The Futureshock Trainer Dave Rayne told us why in one session before our first grading. Put simply, it is because there is no right or wrong way to ‘do’ a wrestling move. Everyone who wrestles really should know how to apply something as simple as a hammerlock safely, and this is taught by the trainer at your school. However, you can do any number of little things differently to the person next to you, from the way you apply the move, or the way you apply pressure when it is locked in, right down to the face you pull while you’re doing it. This is what makes wrestling special, and this was not lost on Alex when he created the syllabus. The emphasis is on getting the move executed right initially, but just as much attention is paid to ‘making it your own’, a concept that is vital to help each wrestler be different and thus to make the audience want to see them. The latter stages of the syllabus are even given over to unique moves – moves which are your signature set and that ideally nobody else in your training school should do any of and that nobody else in the world will do all of, much less do them in the same way you do.

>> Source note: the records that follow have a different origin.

Lemma array_at_out_of_range {A : Type} (table : list A) (iset : BinNums.Z) :
  ~ (0 <= iset < Z.of_nat (length table))%Z ->
  array_at table iset = None.
Proof.
  intros Hr. unfold array_at.
  destruct (Z.ltb_spec iset 0) as [Hneg|Hpos]; [reflexivity|].
  apply nth_error_None. lia.
Qed.

(** The shape of a normal return of [GetCommandLineArgs]. *)
Lemma GetCommandLineArgs_return (argv : list String.string) (g g' : Globals) :
  GetCommandLineArgs argv g = Return g' ->
  gCmpWithData g' = negb (option_missing argv "u"%char)
                    && negb (option_missing argv "p"%char)
  /\ gOptDbURL g'
     = match CmdLineArgAsString argv "h"%char with
       | Returned url => url
       | Raised e =>
           if CmdLineArgParserException.ArgumentFound e
           then gOptDbURL g else kDefDbURL
       end
  /\ gDBI g' = gDBI g.
Proof.
  unfold GetCommandLineArgs, option_missing.
  destruct (CmdLineArgAsString argv "g"%char) as [inputs|eg].
  - destruct (LoadFromFile (gOptGenieInputs g) inputs) as [ok loaded].
    destruct ok; cbn [negb]; [|discriminate].
    intros H. injection H as <-.
    destruct (CmdLineArgAsString argv "h"%char) as [url|[fh]];
      destruct (CmdLineArgAsString argv "u"%char) as [user|[fu]];
      destruct (CmdLineArgAsString argv "p"%char) as [pw|[fp]];
      try destruct fh; try destruct fu; try destruct fp;
      repeat split.
  - destruct eg as [fg].
    assert (Hg : (if negb fg then Return g else Return g) = Return g)
      by (destruct fg; reflexivity).
    cbn [CmdLineArgParserException.ArgumentFound]. rewrite Hg.
    intros H. injection H as <-.
    destruct (CmdLineArgAsString argv "h"%char) as [url|[fh]];
      destruct (CmdLineArgAsString argv "u"%char) as [user|[fu]];
      destruct (CmdLineArgAsString argv "p"%char) as [pw|[fp]];
      try destruct fh; try destruct fu; try destruct fp;
      repeat split.
Qed.

(** X14.  [GetCommandLineArgs] ends the program, with status 1, exactly
    when option -g is given and the named input file cannot be loaded; in
    every other case it returns.  A missing -g is not an error. *)
Theorem GetCommandLineArgs_exit (argv : list String.string) (g : Globals) :
  (GetCommandLineArgs argv g = Exit 1%Z
   <-> exists inputs,
         CmdLineArgAsString argv "g"%char = Returned inputs
         /\ fst (LoadFromFile (gOptGenieInputs g) inputs) = false)
  /\ (GetCommandLineArgs argv g = Exit 1%Z
      \/ exists g', GetCommandLineArgs argv g = Return g').
Proof.
  unfold GetCommandLineArgs.
  destruct (CmdLineArgAsString argv "g"%char) as [inputs|[fg]].
  - destruct (LoadFromFile (gOptGenieInputs g) inputs) as [ok loaded] eqn:Hl.
    destruct ok; cbn [negb].
    + split.
      * split; [discriminate|].
        intros [inputs' [Heq Hf]]. injection Heq as <-.
        rewrite Hl in Hf. discriminate Hf.
      * right. eexists. reflexivity.
    + split.
      * split; [|reflexivity]. intros _. exists inputs.
        split; [reflexivity|]. rewrite Hl. reflexivity.
      * left. reflexivity.
  - cbn [CmdLineArgParserException.ArgumentFound].
    assert (Hg : (if negb fg then Return g else Return g) = Return g)
      by (destruct fg; reflexivity).
    rewrite Hg. split.
    + split; [discriminate|]. intros [inputs [Heq _]]. discriminate Heq.
    + right. eexists. reflexivity.
Qed.

(** X15.  After a normal return, comparison with data is on exactly when
    neither -u nor -p was reported missing, whatever the flag was before;
    the URL is the -h argument, or the default mysql://localhost/NuScat when
    -h is missing, or left as it was when -h was found but could not be
    read; and no data-base interface has been created. *)
Theorem GetCommandLineArgs_settings (argv : list String.string) (g g' : Globals) :
  GetCommandLineArgs argv g = Return g' ->
  gCmpWithData g' = negb (option_missing argv "u"%char)
                    && negb (option_missing argv "p"%char)
  /\ gOptDbURL g'
     = match CmdLineArgAsString argv "h"%char with
       | Returned url => url
       | Raised e =>
           if CmdLineArgParserException.ArgumentFound e
           then gOptDbURL g else kDefDbURL
       end
  /\ gDBI g' = gDBI g.
Proof. apply GetCommandLineArgs_return. Qed.

(** X16.  Without credentials there is no data base: if -u or -p is
    missing, then after [GetCommandLineArgs] the call [Connect] reports
    success without creating a data-base interface, and [Data] returns a
    null table for every data set index, in range or not. *)
Theorem no_credentials_no_database (argv : list String.string) (g g' : Globals) :
  GetCommandLineArgs argv g = Return g' ->
  option_missing argv "u"%char = true \/ option_missing argv "p"%char = true ->
  Connect g' = (true, g')
  /\ forall iset, Data iset g' = Return None.
Proof.
  intros Hret Hmiss.
  destruct (GetCommandLineArgs_return argv g g' Hret) as [Hcmp _].
  assert (Hoff : gCmpWithData g' = false).
  { rewrite Hcmp. destruct Hmiss as [H|H]; rewrite H.
    - reflexivity.
    - apply andb_false_r. }
  split.
  - unfold Connect. rewrite Hoff. reflexivity.
  - intros iset. unfold Data. rewrite Hoff. reflexivity.
Qed.

(** X17.  [Connect] and [Data].  If [Connect] reports failure, comparison
    with data was on and the globals are unchanged.  If it reports success,
    then for every data set index 0 <= iset < 19 the call [Data] neither
    dereferences a null [gDBI] nor leaves the tables: it returns (a null
    table when comparison with data is off) or fails its assertion.  With
    comparison on, an index outside 0..18 reads past the tables. *)
Theorem Connect_then_Data (g : Globals) (iset : BinNums.Z) :
  (fst (Connect g) = false ->
   snd (Connect g) = g /\ gCmpWithData g = true)
  /\ (fst (Connect g) = true ->
      (0 <= iset < kNuXSecDataSets)%Z ->
      Data iset (snd (Connect g)) = AssertionFailed
      \/ exists t, Data iset (snd (Connect g)) = Return t)
  /\ (gCmpWithData g = true ->
      ~ (0 <= iset < kNuXSecDataSets)%Z ->
      Data iset g = OutOfRange).
Proof.
  split; [|split].
  - unfold Connect. destruct (gCmpWithData g); cbn [negb fst snd].
    + destruct (TSQLServer_Connect _ _ _) as [server|]; cbn [fst snd].
      * destruct (IsConnected server); cbn [negb fst snd];
          [discriminate | intros _; split; reflexivity].
      * intros _. split; reflexivity.
    + discriminate.
  - intros Hok Hr.
    destruct (array_at_in_range kNuXSecKeyList iset) as [keys Hk].
    { rewrite kNuXSecKeyList_length. unfold kNuXSecDataSets in Hr. lia. }
    destruct (array_at_in_range kNuXSecERange iset) as [[emin emax] He].
    { rewrite kNuXSecERange_length. unfold kNuXSecDataSets in Hr. lia. }
    revert Hok. unfold Connect.
    destruct (gCmpWithData g) eqn:Hcmp; cbn [negb fst snd].
    + destruct (TSQLServer_Connect _ _ _) as [server|]; cbn [fst snd];
        [|discriminate].
      destruct (IsConnected server); cbn [negb fst snd]; [|discriminate].
      intros _. unfold Data. cbn [gCmpWithData gDBI negb]. rewrite Hk, He.
      destruct (FillTable server new_DBT (FormQuery keys emin emax)) as [ok t].
      destruct ok; [right; eexists; reflexivity | left; reflexivity].
    + intros _. right. exists None. unfold Data. rewrite Hcmp. reflexivity.
  - intros Hcmp Hr. unfold Data. rewrite Hcmp. cbn [negb].
    rewrite (array_at_out_of_range kNuXSecKeyList iset).
    + reflexivity.
    + rewrite kNuXSecKeyList_length. unfold kNuXSecDataSets in Hr. lia.
Qed.

End ProgramFacts.

(** ** The further statements at the sample configuration *)

Section MoreSamples.
#[local] Existing Instance sample_conventions.
#[local] Existing Instance sample_utils.
#[local] Existing Instance sample_model.

Lemma sample_Jacobian_kinematic : Jacobian_kinematic.
Proof.
  intros j1 j2 from to HK HI. cbn [Jacobian sample_utils].
  rewrite HK, HI. reflexivity.
Qed.

Lemma sample_y_range :
  Range1D_t.min (y_range 5) < Range1D_t.max (y_range 5).
Proof.
  cbn [y_range Range1D_t.min Range1D_t.max kPionMass kMuonMass kASmallNum
       sample_conventions]. lra.
Qed.

(** A non-diffractive process with the skip-process-check bit set and the
    skip-kinematic-check bit set, against the plain diffractive one. *)
Lemma XSec_reads_only_witness :
  XSec_val (Interaction.mk (Kinematics.mk 0.1 0.3)
                           (InitialState.mk 5 sample_target)
                           (ProcessInfo.mk false) true true false) kPSxytfE
  = XSec_val (sample_interaction 5 0.1 0.3 true false) kPSxytfE.
Proof.
  apply (XSec_reads_only
           (Interaction.mk (Kinematics.mk 0.1 0.3)
                           (InitialState.mk 5 sample_target)
                           (ProcessInfo.mk false) true true false)
           (sample_interaction 5 0.1 0.3 true false) kPSxytfE);
    try reflexivity.
  exact sample_Jacobian_kinematic.
Defined.

Lemma XSec_noncanonical_ignores_beta_witness :
  @XSec_val sample_conventions sample_utils {| fMa := 1.1; fBeta := 7 |}
            (sample_interaction 5 0.1 0.3 true true) kPSxytfE
  = @XSec_val sample_conventions sample_utils {| fMa := 1.1; fBeta := 3 |}
              (sample_interaction 5 0.1 0.3 true true) kPSxytfE.
Proof.
  apply (@XSec_noncanonical_ignores_beta sample_conventions sample_utils
           {| fMa := 1.1; fBeta := 7 |} {| fMa := 1.1; fBeta := 3 |}
           (sample_interaction 5 0.1 0.3 true true) kPSxytfE).
  - discriminate.
  - reflexivity.
Defined.

Lemma XSec_zero_at_y_one_witness :
  XSec_val (sample_interaction 5 0.1 1 true false) kPSxyfE = 0.
Proof.
  apply (XSec_zero_at_y_one (sample_interaction 5 0.1 1 true false) kPSxyfE);
    cbn [kine_x kine_y probeE sample_interaction Interaction.Kine
         Interaction.InitState InitialState.ProbeE Kinematics.x Kinematics.y
         fBeta fMa sample_model kNucleonMass sample_conventions];
    try reflexivity; lra.
Defined.

Lemma XSec_canonical_upper_bound_witness :
  0 <= XSec_val (sample_interaction 5 0.1 0.3 true true) kPSxyfE
  <= kGF ^ 2 * kNucleonMass / (16 * kPi ^ 3) * 5 * (0.93 * kPionMass) ^ 2
     * (1 - 0.3) * (25 + 0.3 * 5) ^ 2 / 7 * 1.
Proof.
  refine (XSec_canonical_upper_bound (sample_interaction 5 0.1 0.3 true true)
            _ _ _ _ _ _ _);
    cbn [kine_x kine_y probeE sample_interaction Interaction.Kine
         Interaction.InitState InitialState.ProbeE Kinematics.x Kinematics.y
         fBeta fMa sample_model kPi kNucleonMass sample_conventions];
    lra.
Defined.

Lemma Integral_rejected_process_witness :
  fst (Integral (mkWorld (sample_interaction 5 0.1 0.3 false true) [])) = 0
  /\ length (calls (snd (Integral (mkWorld (sample_interaction 5 0.1 0.3 false true) []))))
     = (0 + 300 * 300)%nat.
Proof.
  destruct (Integral_rejected_process
              (mkWorld (sample_interaction 5 0.1 0.3 false true) []) eq_refl)
    as [H0 Hlen].
  split; [exact H0|]. apply Hlen.
  - cbn [obj probeE sample_interaction Interaction.InitState InitialState.ProbeE].
    lra.
  - exact sample_y_range.
Defined.

Lemma Integral_nonneg_witness :
  0 <= fst (Integral (mkWorld (sample_interaction 5 0.1 0.3 true false) [])).
Proof.
  apply (Integral_nonneg (mkWorld (sample_interaction 5 0.1 0.3 true false) []));
    cbn [obj probeE sample_interaction Interaction.InitState InitialState.ProbeE
         kASmallNum kPionMass kMuonMass kNucleonMass kPi sample_conventions
         fBeta sample_model];
    lra.
Defined.

(** Bounds of the sample point value over the grid at E = 5 GeV. *)
Lemma sample_point_bounds (ix iy : nat) :
  (ix < 300)%nat -> (iy < 300)%nat ->
  0 <= XSec_val (set_xy (sample_interaction 5 0.1 0.3 true true)
                        (grid_x 300 ix, grid_y 5 300 iy)) kPSxyfE
  <= kGF ^ 2 * kNucleonMass / (16 * kPi ^ 3) * 5 * (0.93 * kPionMass) ^ 2
     * 900 / 7.
Proof.
  intros Hix Hiy.
  set (i := set_xy (sample_interaction 5 0.1 0.3 true true)
                   (grid_x 300 ix, grid_y 5 300 iy)).
  assert (He : 0 < kASmallNum < 1 / 2) by (cbn [kASmallNum sample_conventions]; lra).
  assert (Hpi : 0 < kPionMass) by (cbn [kPionMass sample_conventions]; lra).
  assert (Hmu : 0 <= kMuonMass) by (cbn [kMuonMass sample_conventions]; lra).
  assert (HE : 0 < 5) by lra.
  destruct (grid_point_inside 5 ix iy He Hpi Hmu HE sample_y_range Hix Hiy)
    as [Hx [Hy [Hpe Hme]]].
  assert (HkPi : 0 < kPi) by (cbn [kPi sample_conventions]; lra).
  assert (HM : 0 <= kNucleonMass) by (cbn [kNucleonMass sample_conventions]; lra).
  assert (Hma : fMa <> 0) by (cbn [fMa sample_model]; lra).
  assert (Hb : 0 < fBeta) by (cbn [fBeta sample_model]; lra).
  assert (Hy01 : 0 <= grid_y 5 300 iy <= 1) by lra.
  split.
  - apply XSec_val_canonical_nonneg; try assumption.
    + change (probeE i) with 5. lra.
    + change (kine_y i) with (grid_y 5 300 iy). lra.
  - assert (Hup := XSec_val_canonical_upper i HkPi HM Hma Hb).
    change (kine_x i) with (grid_x 300 ix) in Hup.
    change (kine_y i) with (grid_y 5 300 iy) in Hup.
    change (probeE i) with 5 in Hup.
    change (Interaction.TestBit i kIAssumeFreeNucleon) with true in Hup.
    cbn [TotalPionNucleonXSec sample_utils fBeta sample_model] in Hup.
    assert (Hx0 : 0 <= grid_x 300 ix) by lra.
    specialize (Hup Hx0 Hy01 (Rlt_le _ _ HE)).
    eapply Rle_trans; [exact Hup|].
    assert (HK : 0 <= kGF ^ 2 * kNucleonMass / (16 * kPi ^ 3) * 5
                      * (0.93 * kPionMass) ^ 2).
    { apply Rmult_le_pos; [|apply pow2_ge_0].
      apply Rmult_le_pos; [|lra]. apply prefactor_nonneg; assumption. }
    set (K := kGF ^ 2 * kNucleonMass / (16 * kPi ^ 3) * 5
              * (0.93 * kPionMass) ^ 2) in *.
    set (y := grid_y 5 300 iy) in *.
    assert (Hs : (1 - y) * (25 + y * 5) ^ 2 <= 900).
    { assert (H1 : 0 <= (25 + y * 5) ^ 2 <= 900) by (simpl; nra).
      nra. }
    apply (Rmult_le_compat_l K) in Hs; [|exact HK].
    lra.
Qed.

This is something which isn’t always focused on in a wrestler’s development, but which Alex Shane recognises as important simply because it is. You can do your level best to look different and stand out to give yourself an edge – and as time goes on even that gets ever harder – but no one will care what you look like, or how different you look from your opponent, if you both wrestle the same way. It is important that both trainers and trainees never forget to look at the whole picture – and hopefully the syllabus criteria will do as they are intended and help them to remember this.
To conclude then, it is safe to say that I think the BWC syllabus is a brilliant idea. As you may have realised, I think it is just the idea that the wrestling industry in this country needs to kick it up the arse and wake it from the slumber it’s been in since the late eighties. The fact that I’m going to benefit directly from it makes it all the better for me, and any other current or prospective wrestling trainee. I can only encourage all of you to think in the same way. The BWC as a whole is a breath of fresh air, and everything they do and endeavour to do to help wrestling to improve (such as performer insurance and helping out retired wrestlers) should be roundly applauded by everyone in the industry. Don’t forget, it was created by a man whose love for this industry is greater than perhaps anyone else in the world today. It just so happens that he is also able to see the bigger picture better than most people, and is not only in the position but also has the desire to see the changes he wants to implement through and lead British wrestling to a brighter future.
All in all then, lucky us, and bring on the future.